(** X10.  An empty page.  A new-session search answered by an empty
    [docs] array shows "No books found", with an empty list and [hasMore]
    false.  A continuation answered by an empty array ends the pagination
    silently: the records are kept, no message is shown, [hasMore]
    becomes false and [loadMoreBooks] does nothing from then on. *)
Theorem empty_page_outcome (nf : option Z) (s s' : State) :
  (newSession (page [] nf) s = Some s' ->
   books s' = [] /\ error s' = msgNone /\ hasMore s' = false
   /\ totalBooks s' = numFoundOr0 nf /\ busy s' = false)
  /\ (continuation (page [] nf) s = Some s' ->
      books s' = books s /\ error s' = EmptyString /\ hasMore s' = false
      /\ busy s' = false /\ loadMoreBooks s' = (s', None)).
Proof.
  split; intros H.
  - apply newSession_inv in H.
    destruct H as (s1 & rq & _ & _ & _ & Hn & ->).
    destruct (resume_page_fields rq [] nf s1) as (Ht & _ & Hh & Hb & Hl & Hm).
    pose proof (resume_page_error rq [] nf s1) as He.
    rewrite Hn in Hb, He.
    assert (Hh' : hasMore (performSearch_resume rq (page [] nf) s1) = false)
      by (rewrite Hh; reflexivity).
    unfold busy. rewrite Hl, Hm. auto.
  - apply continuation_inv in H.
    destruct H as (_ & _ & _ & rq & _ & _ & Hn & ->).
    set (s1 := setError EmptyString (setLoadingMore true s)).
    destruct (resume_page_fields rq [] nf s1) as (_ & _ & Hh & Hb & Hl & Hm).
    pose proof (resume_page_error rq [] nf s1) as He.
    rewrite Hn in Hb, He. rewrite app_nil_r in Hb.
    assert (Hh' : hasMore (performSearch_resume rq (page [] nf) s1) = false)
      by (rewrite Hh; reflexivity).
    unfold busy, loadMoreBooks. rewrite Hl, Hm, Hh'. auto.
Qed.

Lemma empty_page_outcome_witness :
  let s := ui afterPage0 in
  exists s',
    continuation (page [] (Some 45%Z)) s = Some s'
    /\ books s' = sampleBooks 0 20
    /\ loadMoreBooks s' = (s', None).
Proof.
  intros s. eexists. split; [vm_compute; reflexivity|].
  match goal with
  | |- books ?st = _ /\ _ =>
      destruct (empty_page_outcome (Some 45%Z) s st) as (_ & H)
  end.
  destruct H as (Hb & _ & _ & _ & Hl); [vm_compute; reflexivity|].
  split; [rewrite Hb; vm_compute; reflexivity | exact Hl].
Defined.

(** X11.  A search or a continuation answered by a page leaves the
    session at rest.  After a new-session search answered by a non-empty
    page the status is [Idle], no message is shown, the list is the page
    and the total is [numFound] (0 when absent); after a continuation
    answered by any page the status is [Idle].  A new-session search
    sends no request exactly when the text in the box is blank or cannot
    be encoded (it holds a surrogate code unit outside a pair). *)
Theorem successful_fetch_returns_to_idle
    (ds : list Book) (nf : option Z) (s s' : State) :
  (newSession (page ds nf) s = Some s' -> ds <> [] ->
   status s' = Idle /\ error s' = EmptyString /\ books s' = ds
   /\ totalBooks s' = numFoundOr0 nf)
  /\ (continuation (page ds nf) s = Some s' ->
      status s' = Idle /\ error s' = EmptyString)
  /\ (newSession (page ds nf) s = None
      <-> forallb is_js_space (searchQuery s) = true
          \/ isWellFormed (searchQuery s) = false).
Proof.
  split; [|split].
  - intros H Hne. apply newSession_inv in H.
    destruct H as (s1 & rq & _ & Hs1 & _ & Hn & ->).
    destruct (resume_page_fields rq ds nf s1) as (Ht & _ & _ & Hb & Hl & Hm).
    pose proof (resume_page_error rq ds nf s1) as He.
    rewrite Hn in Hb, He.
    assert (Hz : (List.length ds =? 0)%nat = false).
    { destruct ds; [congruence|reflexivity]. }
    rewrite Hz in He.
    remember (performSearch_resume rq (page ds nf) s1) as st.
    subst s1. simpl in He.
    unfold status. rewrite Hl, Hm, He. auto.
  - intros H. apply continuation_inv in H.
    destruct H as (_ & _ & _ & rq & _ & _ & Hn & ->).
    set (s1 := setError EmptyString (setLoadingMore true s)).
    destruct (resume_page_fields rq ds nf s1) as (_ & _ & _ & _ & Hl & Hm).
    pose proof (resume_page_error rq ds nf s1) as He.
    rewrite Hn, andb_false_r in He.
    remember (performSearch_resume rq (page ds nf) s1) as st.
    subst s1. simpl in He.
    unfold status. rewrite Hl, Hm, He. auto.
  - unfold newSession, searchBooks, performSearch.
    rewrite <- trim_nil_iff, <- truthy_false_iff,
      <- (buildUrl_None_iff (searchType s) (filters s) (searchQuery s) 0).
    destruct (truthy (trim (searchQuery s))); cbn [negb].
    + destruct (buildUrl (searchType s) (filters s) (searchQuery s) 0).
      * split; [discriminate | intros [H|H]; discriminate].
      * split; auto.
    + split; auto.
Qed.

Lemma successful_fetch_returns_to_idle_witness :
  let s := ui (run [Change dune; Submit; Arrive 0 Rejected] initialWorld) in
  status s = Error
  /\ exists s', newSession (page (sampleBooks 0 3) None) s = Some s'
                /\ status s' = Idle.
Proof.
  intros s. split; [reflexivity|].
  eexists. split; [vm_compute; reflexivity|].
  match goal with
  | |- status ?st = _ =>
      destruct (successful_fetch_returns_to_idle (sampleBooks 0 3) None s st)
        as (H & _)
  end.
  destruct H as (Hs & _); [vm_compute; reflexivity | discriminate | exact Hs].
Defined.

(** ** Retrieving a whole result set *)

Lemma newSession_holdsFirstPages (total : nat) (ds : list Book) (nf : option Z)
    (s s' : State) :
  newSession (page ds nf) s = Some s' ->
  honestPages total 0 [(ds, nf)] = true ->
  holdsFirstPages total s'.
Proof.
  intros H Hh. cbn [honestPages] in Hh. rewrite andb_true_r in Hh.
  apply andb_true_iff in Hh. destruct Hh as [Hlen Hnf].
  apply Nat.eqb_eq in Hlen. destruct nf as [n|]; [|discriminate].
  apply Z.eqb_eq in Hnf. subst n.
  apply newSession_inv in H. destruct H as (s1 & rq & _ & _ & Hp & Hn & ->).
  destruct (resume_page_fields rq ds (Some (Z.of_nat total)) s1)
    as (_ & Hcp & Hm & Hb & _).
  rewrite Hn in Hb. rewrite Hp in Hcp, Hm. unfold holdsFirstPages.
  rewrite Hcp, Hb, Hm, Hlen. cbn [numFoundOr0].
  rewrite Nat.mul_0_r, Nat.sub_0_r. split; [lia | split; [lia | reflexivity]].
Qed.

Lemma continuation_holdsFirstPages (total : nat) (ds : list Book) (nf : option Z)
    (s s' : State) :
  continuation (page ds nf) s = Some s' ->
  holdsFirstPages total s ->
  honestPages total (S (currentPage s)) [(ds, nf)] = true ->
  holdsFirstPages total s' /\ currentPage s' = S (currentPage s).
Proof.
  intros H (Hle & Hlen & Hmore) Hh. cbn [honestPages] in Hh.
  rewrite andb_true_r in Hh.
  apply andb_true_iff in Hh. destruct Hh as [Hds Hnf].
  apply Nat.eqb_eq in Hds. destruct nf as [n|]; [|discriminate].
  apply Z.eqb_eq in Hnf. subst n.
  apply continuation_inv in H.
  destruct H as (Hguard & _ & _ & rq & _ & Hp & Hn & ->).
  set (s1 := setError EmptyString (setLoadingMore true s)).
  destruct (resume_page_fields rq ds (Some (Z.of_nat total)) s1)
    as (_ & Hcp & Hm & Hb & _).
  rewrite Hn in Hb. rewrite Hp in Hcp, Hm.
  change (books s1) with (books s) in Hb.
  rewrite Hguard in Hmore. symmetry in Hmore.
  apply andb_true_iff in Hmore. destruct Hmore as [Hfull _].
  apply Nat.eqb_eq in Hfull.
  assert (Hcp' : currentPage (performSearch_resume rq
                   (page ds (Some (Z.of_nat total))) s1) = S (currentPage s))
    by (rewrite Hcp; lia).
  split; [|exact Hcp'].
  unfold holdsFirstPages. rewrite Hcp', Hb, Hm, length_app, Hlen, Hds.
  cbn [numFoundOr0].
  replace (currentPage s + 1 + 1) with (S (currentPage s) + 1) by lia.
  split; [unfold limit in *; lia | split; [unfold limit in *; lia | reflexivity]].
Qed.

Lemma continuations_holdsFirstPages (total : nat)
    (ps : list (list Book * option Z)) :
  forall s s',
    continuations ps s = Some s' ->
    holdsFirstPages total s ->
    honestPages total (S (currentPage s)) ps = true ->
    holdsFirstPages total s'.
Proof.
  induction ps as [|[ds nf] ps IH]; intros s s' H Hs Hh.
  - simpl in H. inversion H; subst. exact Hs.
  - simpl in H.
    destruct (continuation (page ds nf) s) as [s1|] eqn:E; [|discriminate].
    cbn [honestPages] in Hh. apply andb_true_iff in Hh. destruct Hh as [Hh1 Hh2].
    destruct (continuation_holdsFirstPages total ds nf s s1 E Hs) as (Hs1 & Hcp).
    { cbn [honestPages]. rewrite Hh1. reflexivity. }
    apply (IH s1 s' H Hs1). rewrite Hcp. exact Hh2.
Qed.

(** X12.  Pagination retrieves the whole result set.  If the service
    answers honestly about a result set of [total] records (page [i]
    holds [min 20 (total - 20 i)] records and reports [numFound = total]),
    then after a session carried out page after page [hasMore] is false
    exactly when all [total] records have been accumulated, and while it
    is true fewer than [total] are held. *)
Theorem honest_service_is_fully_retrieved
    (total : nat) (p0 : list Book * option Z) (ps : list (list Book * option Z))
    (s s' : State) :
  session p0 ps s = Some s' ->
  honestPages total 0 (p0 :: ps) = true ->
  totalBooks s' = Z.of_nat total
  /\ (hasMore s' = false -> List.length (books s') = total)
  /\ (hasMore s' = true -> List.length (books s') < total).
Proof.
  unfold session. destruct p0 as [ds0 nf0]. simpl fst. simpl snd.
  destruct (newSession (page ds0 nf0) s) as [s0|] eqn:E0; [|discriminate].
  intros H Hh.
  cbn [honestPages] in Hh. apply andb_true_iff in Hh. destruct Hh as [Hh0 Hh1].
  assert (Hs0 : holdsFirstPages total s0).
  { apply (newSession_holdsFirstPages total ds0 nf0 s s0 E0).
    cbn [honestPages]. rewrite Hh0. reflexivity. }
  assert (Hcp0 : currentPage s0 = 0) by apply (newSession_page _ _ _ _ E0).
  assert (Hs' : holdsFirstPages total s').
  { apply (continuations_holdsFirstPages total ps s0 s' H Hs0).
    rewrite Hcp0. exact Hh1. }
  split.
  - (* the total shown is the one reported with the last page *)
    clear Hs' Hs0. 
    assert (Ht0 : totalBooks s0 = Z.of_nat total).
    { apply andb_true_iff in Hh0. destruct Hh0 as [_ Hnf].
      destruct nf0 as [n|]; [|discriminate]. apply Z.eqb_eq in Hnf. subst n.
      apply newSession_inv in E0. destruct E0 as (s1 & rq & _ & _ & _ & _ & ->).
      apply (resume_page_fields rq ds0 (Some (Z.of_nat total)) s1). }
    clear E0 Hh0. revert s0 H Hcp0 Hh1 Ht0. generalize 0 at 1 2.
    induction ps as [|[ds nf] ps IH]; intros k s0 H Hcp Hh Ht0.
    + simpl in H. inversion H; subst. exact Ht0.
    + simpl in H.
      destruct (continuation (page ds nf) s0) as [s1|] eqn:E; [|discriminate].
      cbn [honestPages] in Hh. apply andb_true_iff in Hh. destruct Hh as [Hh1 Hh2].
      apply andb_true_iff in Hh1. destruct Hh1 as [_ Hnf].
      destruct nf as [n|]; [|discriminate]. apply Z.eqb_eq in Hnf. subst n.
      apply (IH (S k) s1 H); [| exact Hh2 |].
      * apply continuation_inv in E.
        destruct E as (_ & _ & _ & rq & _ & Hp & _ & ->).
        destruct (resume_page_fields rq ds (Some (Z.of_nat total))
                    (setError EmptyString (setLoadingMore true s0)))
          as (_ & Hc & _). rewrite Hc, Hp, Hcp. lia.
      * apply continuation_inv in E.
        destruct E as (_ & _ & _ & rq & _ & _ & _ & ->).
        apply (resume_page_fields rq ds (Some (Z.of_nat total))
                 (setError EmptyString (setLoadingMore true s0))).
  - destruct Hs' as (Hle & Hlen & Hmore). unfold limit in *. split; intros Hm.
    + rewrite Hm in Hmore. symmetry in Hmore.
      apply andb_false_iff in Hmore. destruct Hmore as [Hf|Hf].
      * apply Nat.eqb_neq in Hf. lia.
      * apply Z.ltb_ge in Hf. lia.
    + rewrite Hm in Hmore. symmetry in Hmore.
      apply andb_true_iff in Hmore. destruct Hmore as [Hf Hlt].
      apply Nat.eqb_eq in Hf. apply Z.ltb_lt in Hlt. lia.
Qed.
------------------------------------
**Problem requirements**
From the line with "Z.ltb_ge in Hf. lia." to the last line of the material, give every line again exactly, and only those lines.

**Answer to this task**
      * apply Z.ltb_ge in Hf. lia.
    + rewrite Hm in Hmore. symmetry in Hmore.
      apply andb_true_iff in Hmore. destruct Hmore as [Hf Hlt].
      apply Nat.eqb_eq in Hf. apply Z.ltb_lt in Hlt. lia.
Qed.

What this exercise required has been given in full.